The elimination of the 25 percent rule "shortcut" is consistent with the recent trend in intellectual property litigation. For example, not that long ago, a successful patentee plaintiff could expect that a permanent injunction would be issued against continued infringement. That changed when the U.S. Supreme Court ruled in eBay Inc v. MercExchange that the traditional rules for issuance of injunction (proof of irreparable injury, that money damages are inadequate, that the balance of harms favors an injunction and that an injunction is consistent with the public interest) apply to patent cases too. This was thought by many to primarily be a response to the entry of the "nonpracticing entity" into the patent litigation field, but it applies across the board. Some courts have also applied these principles to copyright and trademark litigation. Again, regardless of whether one agrees that the logic supporting the Court's elimination of the presumption that an injunction should issue is good, eBay represents a paradigm change in the nature of proof that an intellectual property litigant should be prepared to confront.

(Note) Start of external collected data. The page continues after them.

Lemma Hier_HandleRead_keeps packets : forall k g g',
  0 <= k -> k + Z.of_nat (length packets) < 2 ^ 32 -> hier_aggregates_ok k g ->
  final (Hier.HandleRead packets g) = Some g' ->
  hier_aggregates_ok (k + Z.of_nat (length packets)) g'.
Proof.
  induction packets as [| [packet from] rest IH]; intros k g g' Hk0 Hk Hinv Hfin.
  - cbn in Hfin. injection Hfin as <-. cbn [length]. change (Z.of_nat 0) with 0.
    now rewrite Z.add_0_r.
  - cbn [length] in *. cbn [Hier.HandleRead] in Hfin.
    assert (Hmono : forall g1, hier_aggregates_ok (k + Z.of_nat (length rest)) g1 ->
                          hier_aggregates_ok (k + Z.of_nat (S (length rest))) g1).
    { intros g1 H sid. destruct (H sid) as [H1 H2]. split; [exact H1 |].
      intros n Hn. specialize (H2 n Hn). lia. }
    destruct (0 <? Z.of_nat (String.length packet)).
    + fold (hier_counted g) in Hfin.
      assert (Hc : hier_aggregates_ok k (hier_counted g)) by exact Hinv.
      destruct (Hier.ProcessData packet from (hier_counted g)) as [g1 | e g1 |] eqn:HP.
      * replace (k + Z.of_nat (S (length rest))) with (k + 1 + Z.of_nat (length rest)) by lia.
        apply (IH (k + 1) g1); try lia; [| exact Hfin].
        apply (Hier_Process_keeps k packet from (hier_counted g)); try lia; try assumption.
        now rewrite HP.
      * cbn [final] in Hfin. injection Hfin as <-.
        assert (H : hier_aggregates_ok (k + 1) g1).
        { apply (Hier_Process_keeps k packet from (hier_counted g)); try lia; try assumption.
          now rewrite HP. }
        intros sid. destruct (H sid) as [H1 H2]. split; [exact H1 |].
        intros n Hn. specialize (H2 n Hn). lia.
      * discriminate.
    + apply Hmono. apply (IH k g); try assumption; lia.
Qed.

Lemma Hier_HandleRead_received packets : forall g g',
  0 <= Hier.totalPacketsReceived g < 2 ^ 32 ->
  Hier.HandleRead packets g = Done g' ->
  Hier.totalPacketsReceived g'
  = uint32_t (Hier.totalPacketsReceived g + Z.of_nat (length (nonempty packets))).
Proof.
  induction packets as [| [packet from] rest IH]; intros g g' Hg H.
  - cbn in H. injection H as <-. cbn [nonempty List.filter length].
    change (Z.of_nat 0) with 0. now rewrite Z.add_0_r, uint32_t_id.
  - cbn [Hier.HandleRead] in H.
    destruct (0 <? Z.of_nat (String.length packet)) eqn:Hlen.
    + rewrite nonempty_keep by assumption.
      destruct (Hier.ProcessData packet from _) as [g1 | e g1 |] eqn:HP;
        try discriminate.
      destruct (Hier_Process_final packet from _ g1 ltac:(rewrite HP; reflexivity)) as [Hr _].
      cbn [Hier.totalPacketsReceived] in Hr.
      rewrite (IH g1 g') by (try exact H; rewrite Hr; apply uint32_t_range).
      rewrite Hr. cbn [length]. rewrite uint32_t_add. f_equal. lia.
    + rewrite nonempty_skip by assumption. apply IH; assumption.
Qed.

(** X9.  The main gateway keeps the invariant of the flat one.  A datagram
    that decodes creates or updates the two entries of its sensor; one that
    does not decode (a tag is missing, or a parser throws) leaves the
    globals exactly as they were after the count, log included; after any
    run of fewer than 2^32 datagrams from the initial state both maps have
    the same keys and every count lies between 1 and the number of
    datagrams; a run that returns has counted the non-empty datagrams
    modulo 2^32. *)
Theorem main_gateway_invariant :
  (forall packet from g r,
     Hier.Decode packet = Return (Hier.Reading r) ->
     exists g', Hier.ProcessData packet from g = Done g' /\
       Hier.totalCO2BySensor g'
       = <[Hier.sensorId r :=
             fadd (default lit_0 (Hier.totalCO2BySensor g !! Hier.sensorId r))
                  (Hier.co2Value r)]> (Hier.totalCO2BySensor g) /\
       Hier.packetCountBySensor g'
       = <[Hier.sensorId r :=
             uint32_t (default 0 (Hier.packetCountBySensor g !! Hier.sensorId r) + 1)]>
           (Hier.packetCountBySensor g)) /\
  (forall packet from g g',
     (forall r, Hier.Decode packet <> Return (Hier.Reading r)) ->
     final (Hier.ProcessData packet from g) = Some g' -> g' = g) /\
  (forall packets g',
     Z.of_nat (length packets) < 2 ^ 32 ->
     final (Hier.HandleRead packets Hier.initial) = Some g' ->
     hier_aggregates_ok (Z.of_nat (length packets)) g') /\
  (forall packets g',
     Hier.HandleRead packets Hier.initial = Done g' ->
     Hier.totalPacketsReceived g' = uint32_t (Z.of_nat (length (nonempty packets)))).
Proof.
  split; [exact Hier_Process_decoded |]. split; [exact Hier_Process_not_decoded |]. split.
  - intros packets g' Hlen Hfin.
    apply (Hier_HandleRead_keeps packets 0 Hier.initial); try lia; try assumption.
    intros sid. cbn. rewrite !lookup_empty. split.
    + split; intros [x Hx]; discriminate.
    + intros n Hn. discriminate.
  - intros packets g' H. rewrite (Hier_HandleRead_received packets Hier.initial g');
      [reflexivity | cbn; lia | exact H].
Qed.

Lemma main_gateway_invariant_witness :
  hier_aggregates_ok 2
    {| Hier.totalCO2BySensor := {[ 2 := double_of_Z 400 ]};
       Hier.packetCountBySensor := {[ 2 := 1 ]};
       Hier.totalPacketsReceived := 2; Hier.totalPacketsSent := 0;
       Hier.ns_log := [Hier.INFO_GatewayReceived 2 1 (double_of_Z 400) 9] |}.
Proof.
  refine (proj1 (proj2 (proj2 main_gateway_invariant))
            [("SENSOR:2,ZONE:1,CO2:400", 9); ("SENSOR:2,ZONE:1", 9)] _ _ _).
  - cbn. lia.
  - vm_compute. reflexivity.
Defined.

(** * The reports and the counters across applications *)

(** X10.  The summary loops never divide by zero and never create an
    entry.  After any run of fewer than 2^32 datagrams from the initial
    state, at every key of [totalCO2BySensor] the count read with
    [packetCountBySensor[sensorId]] is a stored one, lies between 1 and the
    number of datagrams, and converts to a finite positive double; at every
    other key neither map has an entry. *)
Theorem summary_rows_defined (packets : list (string * Z)) (g' : Flat.Globals) :
  Z.of_nat (length packets) < 2 ^ 32 ->
  final (Flat.HandleRead packets Flat.initial) = Some g' ->
  forall sensorId,
    match Flat.summary_row g' sensorId with
    | Some (packetCount, avgCO2) =>
        Flat.packetCountBySensor g' !! sensorId = Some packetCount /\
        1 <= packetCount <= Z.of_nat (length packets) /\
        exists m e, double_of_Z packetCount = S754_finite false m e
    | None =>
        Flat.totalCO2BySensor g' !! sensorId = None /\
        Flat.packetCountBySensor g' !! sensorId = None
    end.
Proof.
  intros Hlen Hfin sid.
  assert (Hinv : aggregates_ok (0 + Z.of_nat (length packets)) g').
  { apply (HandleRead_keeps_aggregates packets 0 Flat.initial); try lia; try assumption.
    intros s. cbn. rewrite !lookup_empty. split.
    - split; intros [x Hx]; discriminate.
    - intros n Hn. discriminate. }
  rewrite Z.add_0_l in Hinv. destruct (Hinv sid) as [Hkeys Hcnt].
  unfold Flat.summary_row.
  destruct (Flat.totalCO2BySensor g' !! sid) as [total |] eqn:Ht.
  - destruct (proj1 Hkeys (ex_intro _ total eq_refl)) as [n Hn].
    rewrite Hn. cbv [default from_option id]. specialize (Hcnt n Hn).
    split; [reflexivity |]. split; [exact Hcnt |].
    apply double_of_Z_finite. split; [lia |].
    apply Z.lt_trans with (2 ^ 32); [lia | reflexivity].
  - split; [reflexivity |].
    destruct (Flat.packetCountBySensor g' !! sid) as [n |] eqn:Hn; [| reflexivity].
    destruct (proj2 Hkeys (ex_intro _ n eq_refl)) as [x Hx]. discriminate.
Qed.
Lemma handle_collection_releases_nothing_witness :
  let s0 := set_main_loop (Some 9%positive) (initial_state [] []) in
  let s := after_init (λ n, n) (Writable 3) 1%N
             (after_init (λ n, n) (Readable 3) 0%N s0) in
  let dropped := set_caml_heap (delete 1%positive (caml_heap s)) s in
  let cs := [Gc_reclaim 1%positive; Call_io_stop 2%positive] in
  let cs' := [Call_io_stop 2%positive; Call_readable_init 4 0%N;
              Call_io_stop 3%positive] in
  caml_gc_reclaim 1%positive s = ([], Ret tt dropped)
  ∧ calls (run (λ n, n) (λ _, []) 3 cs s)
    = [ Caml_remove_generational_global_root 2;
        Ev_io_stop (Some 9%positive) 2; Free 2 ]
  ∧ Forall (λ e, releases_at 1 e = false)
      (trace (run (λ n, n) (λ _, []) 3 cs s))
  ∧ still_pinned 1%positive (result (run (λ n, n) (λ _, []) 3 cs s))
  ∧ calls (run (λ n, n) (λ _, []) 3 cs' dropped)
    = [ Caml_remove_generational_global_root 2;
        Ev_io_stop (Some 9%positive) 2; Free 2;
        Lwt_unix_new 2; Ev_io_init 2 Handle_io 4 EV_READ;
        Caml_alloc_custom watcher_ops 0 1 3; Store_custom_val 3 2;
        Store_data 2 0%N; Caml_register_generational_global_root 2;
        Ev_io_start (Some 9%positive) 2;
        Caml_remove_generational_global_root 2;
        Ev_io_stop (Some 9%positive) 2; Free 2 ]
  ∧ Forall (λ e, releases_at 1 e = false)
      (trace (run (λ n, n) (λ _, []) 3 cs' dropped))
  ∧ still_pinned 1%positive (result (run (λ n, n) (λ _, []) 3 cs' dropped)).
Proof.
  intros s0 s dropped cs cs'.
  assert (∀ h', points_to s h' 1%positive → h' = 1%positive) as Honly.
  { intros h' Hp.
    apply points_to_after_init in Hp as [[_ Hw]|Hp]; [discriminate Hw|].
    apply points_to_after_init in Hp as [[-> _]|(c & Hc & _)]; [done|].
    discriminate Hc. }
  pose proof (handle_collection_releases_nothing (λ n, n) (λ _, []) 3 cs
                (Pos.eqb 2) s 1%positive 1%positive) as H.
  refine ((λ H', _) (H _ _ _ _ _ _)).
  - destruct H' as (_ & Hgc & _ & Ht & Hres & _ & Hleak).
    destruct (Hleak Honly (λ _, []) 3%nat cs') as [Ht' Hres'].
    split_and!; [exact Hgc | reflexivity | exact Ht | exact Hres
                | reflexivity | exact Ht' | exact Hres'].
  - apply (after_init_keeps_handle (λ n, n)), (after_init_handle (λ n, n)).
  - apply elem_of_dom. eexists.
    apply (after_init_keeps_watching (λ n, n)), (after_init_watching (λ n, n)).
  - apply (after_init_keeps_watching (λ n, n) (Readable 3) (Writable 3) 0%N 1%N),
      (after_init_watching (λ n, n)).
  - intros h' Hp. by rewrite (Honly h' Hp).
  - reflexivity.
  - reflexivity.
Defined.
(** ** Timers fire once *)

Section timer_wf_facts.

The trend applies to IP defendants, too. In Illinois Tool Works Inc. v. Independent Ink, Inc., the Supreme Court established a fundamental shift in the way that defendants must prove - at least in patent infringement cases - patent misuse as an affirmative defense. Many courts had previously held that proof of a tying arrangement between the patented product and an unpatented product could be a per se antitrust violation and evidence of misuse so as to defeat the patent infringement claim. But under Illinois Tool Works, an infringement defendant must prove the antitrust violation by the "rule of reason" approach - a much more difficult and expensive undertaking. Again, one can question the logic of this approach or whether it ought to apply to other kinds of intellectual property misuse, but it is consistent with the trend. Courts are rejecting presumptions, and instead requiring proof tied to the facts of each particular case.
The removal (however proper) of shortcuts and "rules of thumb" will substantially increase the costs of litigation and enhance the need for discovery. Intellectual property litigants and lawyers therefore ought to presume that they will not be permitted to rely on assumptions they may have traditionally made, and adjust both their expectations and their actions accordingly.